Final Thoughts: The Body as a Site of Liberation

Reclaiming your body from the fitness-medical complex is an act of epistemic rebellion. It requires us to look past the "regimes of truth" that reduce human health to a BMI score, a number on a scale, or a line graph on a wearable tracker. When we acknowledge that the gym has functioned as a panopticon—a space of constant self-surveillance and correction—we can finally begin to dismantle the "docile body" and replace it with an embodied self.
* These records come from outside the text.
(** C7: [find_network], [find_subnet], [find_router] and
    [find_security_group] return the first element that the SDK's listing
    for their query yields, and [None] exactly when the listing ends
    without an element.  [find_security_group_rule] asks for the ingress
    IPv4 rules of the group and returns the first one yielded whose
    [remote_ip_prefix] is [0.0.0.0/0], and [None] when the listing ends
    without one; what it returns is a rule of that listing, hence an
    ingress IPv4 rule when the SDK applies the filter it was given. *)
Theorem find_is_linear_search
    (project network security_group : resource) name (c : client R) :
  returns_first
    (net_networks K [("project_id", res_id project); ("name", name)]
       (remote c))
    (fst (fst (find_network K project name c))) /\
  returns_first
    (net_subnets K
       [("project_id", res_id project); ("network_id", res_id network);
        ("name", name)] (remote c))
    (fst (fst (find_subnet K project network name c))) /\
  returns_first
    (net_routers K [("project_id", res_id project); ("name", name)]
       (remote c))
    (fst (fst (find_router K project name c))) /\
  returns_first
    (net_security_groups K [("project_id", res_id project); ("name", name)]
       (remote c))
    (fst (fst (find_security_group K project name c))) /\
  returns_first_open
    (net_security_group_rules K
       [("security_group_id", res_id security_group);
        ("direction", "ingress"); ("ethertype", "IPv4")] (remote c))
    (fst (fst (find_security_group_rule K security_group c))).
Proof.
  unfold find_network, find_subnet, find_router, find_security_group,
    find_security_group_rule.
  rewrite !bind_paginate.
  do 4 (split; [apply return_first_log|]).
  split; [|split].
  - intros pre r post e Hl Hpre Hr. rewrite Hl. simpl.
    by apply find_rule_loop_first.
  - intros rules Hl Hrules. rewrite Hl. simpl.
    by apply find_rule_loop_none.
  - intros r Hr. by apply find_rule_loop_some in Hr.
Qed.
End LinearSearch.

Lemma find_is_linear_search_witness :
  let c := Sim.connect Sample.cloud in
  fst (fst (find_network Sim.service Sample.proj "net" c))
  = Ok (Some Sample.net) /\
  fst (fst (find_subnet Sim.service Sample.proj Sample.net "sub" c))
  = Ok (Some Sample.sub_a) /\
  (fst (fst (find_router Sim.service Sample.proj "gw" c)) = Ok None <->
   net_routers Sim.service [("project_id", "p1"); ("name", "gw")]
     Sample.cloud = ([], None)) /\
  fst (fst (find_security_group_rule Sim.service Sample.sg_a c))
  = Ok (Some Sample.rule_any).
Proof.
  intros c.
  destruct (find_is_linear_search Sim.service Sample.proj Sample.net
              Sample.sg_a "net" c) as ([Hnet _] & _).
  destruct (find_is_linear_search Sim.service Sample.proj Sample.net
              Sample.sg_a "sub" c) as (_ & [Hsub _] & _).
  destruct (find_is_linear_search Sim.service Sample.proj Sample.net
              Sample.sg_a "gw" c) as (_ & _ & [_ Hgw] & _ & (Hrule & _)).
  split; [|split; [|split]].
  - apply (Hnet Sample.net [] None). vm_compute. reflexivity.
  - apply (Hsub Sample.sub_a [Sample.sub_b] None). vm_compute. reflexivity.
  - exact Hgw.
  - apply (Hrule [Sample.rule_ssh] Sample.rule_any [Sample.rule_all] None).
    + vm_compute. reflexivity.
    + repeat constructor. discriminate.
    + reflexivity.
Defined.

(** ** The listing generators seed the caches *)

Section Seeding.
Context {R : Type} (K : sdk R).

Lemma subnet_run id (c : client R) :
  subnet K id c =
    match subnet_cache c !! id with
    | Some s => (Ok s, c, [])
    | None =>
        match net_get_subnet K id (remote c) with
        | Ok s =>
            (Ok s, set_subnet_cache (<[id := s]> (subnet_cache c)) c,
             [Call (GetSubnet id)])
        | Raise e => (Raise e, c, [Call (GetSubnet id)])
        end
    end.
Proof.
  unfold subnet, with_cache, memoize, memoize_by, request.
  destruct c as [r rc sc gc]; simpl.
  destruct (sc !! id); [done|]. by destruct (net_get_subnet K id r).
Qed.

Lemma security_group_run id (c : client R) :
  security_group K id c =
    match security_group_cache c !! id with
    | Some s => (Ok s, c, [])
    | None =>
        match net_get_security_group K id (remote c) with
        | Ok s =>
            (Ok s,
             set_security_group_cache (<[id := s]> (security_group_cache c)) c,
             [Call (GetSecurityGroup id)])
        | Raise e => (Raise e, c, [Call (GetSecurityGroup id)])
        end
    end.
Proof.
  unfold security_group, with_cache, memoize, memoize_by, request.
  destruct c as [r rc sc gc]; simpl.
  destruct (gc !! id); [done|]. by destruct (net_get_security_group K id r).
Qed.

(** One [next] that yields [s] stores [s] under its id and keeps the rest of
    the cache. *)
Lemma subnets_resume_cache l s g' (c c' : client R) t :
  subnets_resume l c = (Ok (Some s, g'), c', t) ->
  subnet_cache c' = <[subnet_id s := s]> (subnet_cache c).
Proof.
  destruct l as [[|x rest] [e|]]; simpl; try done.
  all: unfold bind, modify, ret; simpl; by intros [= <- _ <- _].
Qed.

Lemma subnets_next_cache g s g' (c c' : client R) t :
  subnets_next K g c = (Ok (Some s, g'), c', t) ->
  subnet_cache c' = <[subnet_id s := s]> (subnet_cache c).
Proof.
  destruct g as [kw|l]; simpl; [|apply subnets_resume_cache].
  intros (l & c1 & t1 & t2 & Hl & Hres & _)%bind_ok.
  rewrite on_remote_paginate in Hl. injection Hl as _ <- _.
  by apply subnets_resume_cache in Hres.
Qed.

Lemma security_groups_resume_cache l s g' (c c' : client R) t :
  security_groups_resume l c = (Ok (Some s, g'), c', t) ->
  security_group_cache c' = <[res_id s := s]> (security_group_cache c).
Proof.
  destruct l as [[|x rest] [e|]]; simpl; try done.
  all: unfold bind, modify, ret; simpl; by intros [= <- _ <- _].
Qed.

Lemma security_groups_next_cache g s g' (c c' : client R) t :
  security_groups_next K g c = (Ok (Some s, g'), c', t) ->
  security_group_cache c' = <[res_id s := s]> (security_group_cache c).
Proof.
  destruct g as [kw|l]; simpl; [|apply security_groups_resume_cache].
  intros (l & c1 & t1 & t2 & Hl & Hres & _)%bind_ok.
  rewrite on_remote_paginate in Hl. injection Hl as _ <- _.
  by apply security_groups_resume_cache in Hres.
Qed.

(** The cache after a consumer has taken the elements [xs]. *)
Lemma take_from_cache {A} (next : generator A -> M event (client R) _)
    (cache : client R -> gmap string A) (id : A -> string) :
  (forall g x g' c c' t,
      next g c = (Ok (Some x, g'), c', t) ->
      cache c' = <[id x := x]> (cache c)) ->
  (forall g g' c c' t, next g c = (Ok (None, g'), c', t) -> cache c' = cache c) ->
  forall n g c xs c' t,
    take_from next n g c = (Ok xs, c', t) ->
    cache c' = foldl (fun m x => <[id x := x]> m) (cache c) xs.
Proof.
  intros Hsome Hnone n. induction n as [|n IH]; intros g c xs c' t; simpl.
  - by intros [= <- <- _].
  - intros ([[x|] g1] & c1 & t1 & t2 & Hnext & Hrest & _)%bind_ok.
    + apply bind_ok in Hrest as (ys & c2 & t3 & t4 & Htake & Hret & _).
      injection Hret as <- <- _. simpl.
      rewrite <- (Hsome _ _ _ _ _ _ Hnext). by eapply IH.
    + injection Hrest as <- <- _. simpl. by eapply Hnone.
Qed.

Lemma foldl_insert_notin {A} (id : A -> string) xs (m : gmap string A) k :
  k ∉ id <$> xs -> foldl (fun m x => <[id x := x]> m) m xs !! k = m !! k.
Proof.
  revert m. induction xs as [|x xs IH]; intros m; simpl; [done|].
  rewrite not_elem_of_cons. intros [Hk Hin].
  rewrite IH by done. by rewrite lookup_insert_ne.
Qed.

Lemma foldl_insert_lookup {A} (id : A -> string) xs (m : gmap string A) x :
  NoDup (id <$> xs) -> x ∈ xs ->
  foldl (fun m x => <[id x := x]> m) m xs !! id x = Some x.
Proof.
  revert m. induction xs as [|y xs IH]; intros m; simpl.
  - by intros _ ?%elem_of_nil.
  - rewrite NoDup_cons. intros [Hy Hnd] [->|Hin]%elem_of_cons.
    + rewrite foldl_insert_notin by done. by rewrite lookup_insert_eq.
    + by apply IH.
Qed.

Lemma subnets_resume_end l g' (c c' : client R) t :
  subnets_resume l c = (Ok (None, g'), c', t) -> c' = c.
Proof.
  destruct l as [[|x rest] [e|]]; simpl; try done.
  all: unfold bind, modify, ret; simpl; by intros [=].
Qed.

Lemma security_groups_resume_end l g' (c c' : client R) t :
  security_groups_resume l c = (Ok (None, g'), c', t) -> c' = c.
Proof.
  destruct l as [[|x rest] [e|]]; simpl; try done.
  all: unfold bind, modify, ret; simpl; by intros [=].
Qed.

Lemma subnets_next_end g g' (c c' : client R) t :
  subnets_next K g c = (Ok (None, g'), c', t) ->
  subnet_cache c' = subnet_cache c.
Proof.
  destruct g as [kw|l]; simpl.
  - intros (l & c1 & t1 & t2 & Hl & Hres & _)%bind_ok.
    rewrite on_remote_paginate in Hl. injection Hl as _ <- _.
    by apply subnets_resume_end in Hres as ->.
  - by intros ->%subnets_resume_end.
Qed.

Lemma security_groups_next_end g g' (c c' : client R) t :
  security_groups_next K g c = (Ok (None, g'), c', t) ->
  security_group_cache c' = security_group_cache c.
Proof.
  destruct g as [kw|l]; simpl.
  - intros (l & c1 & t1 & t2 & Hl & Hres & _)%bind_ok.
    rewrite on_remote_paginate in Hl. injection Hl as _ <- _.
    by apply security_groups_resume_end in Hres as ->.
  - by intros ->%security_groups_resume_end.
Qed.

(** One step of a consumer. *)
Lemma take_from_S {A}
    (next : generator A -> M event (client R) (option A * generator A))
    n g (c : client R) :
  take_from next (S n) g c =
    match next g c with
    | (Ok (Some x, g'), c1, t1) =>
        match take_from next n g' c1 with
        | (Ok xs, c2, t2) => (Ok (x :: xs), c2, t1 ++ t2)
        | (Raise e, c2, t2) => (Raise e, c2, t1 ++ t2)
        end
    | (Ok (None, _), c1, t1) => (Ok [], c1, t1)
    | (Raise e, c1, t1) => (Raise e, c1, t1)
    end.
Proof.
  cbn [take_from]. unfold bind at 1.
  destruct (next g c) as [[[[[x|] g']|e] c1] t1];
    [|by unfold ret; rewrite app_nil_r|done].
  unfold bind, ret.
  destruct (take_from next n g' c1) as [[[xs|e] c2] t2]; [|done].
  by rewrite app_nil_r.
Qed.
The transition from a weight-centric paradigm to one of epistemic justice is not just a theoretical shift; it is a practical necessity for collective well-being. By embracing "extitutional" knowledge and honoring the lived experiences of marginalized bodies, we bridge the gap between clinical data and human reality. We move away from a world where "health" is a performance of conformity and toward a future where fitness serves the individual’s autonomy, sensory needs, and joy.


Ultimately, the goal of this rebellion is to restore the right to be the primary expert on oneself. Whether you are deconstructing biological myths or advocating for neurodivergent-friendly spaces, you are participating in a redistribution of power. Fitness, when stripped of its disciplinary baggage, becomes what it was always meant to be: a tool for liberation, a celebration of function, and a testament to the resilient, situated knowledge of the human body.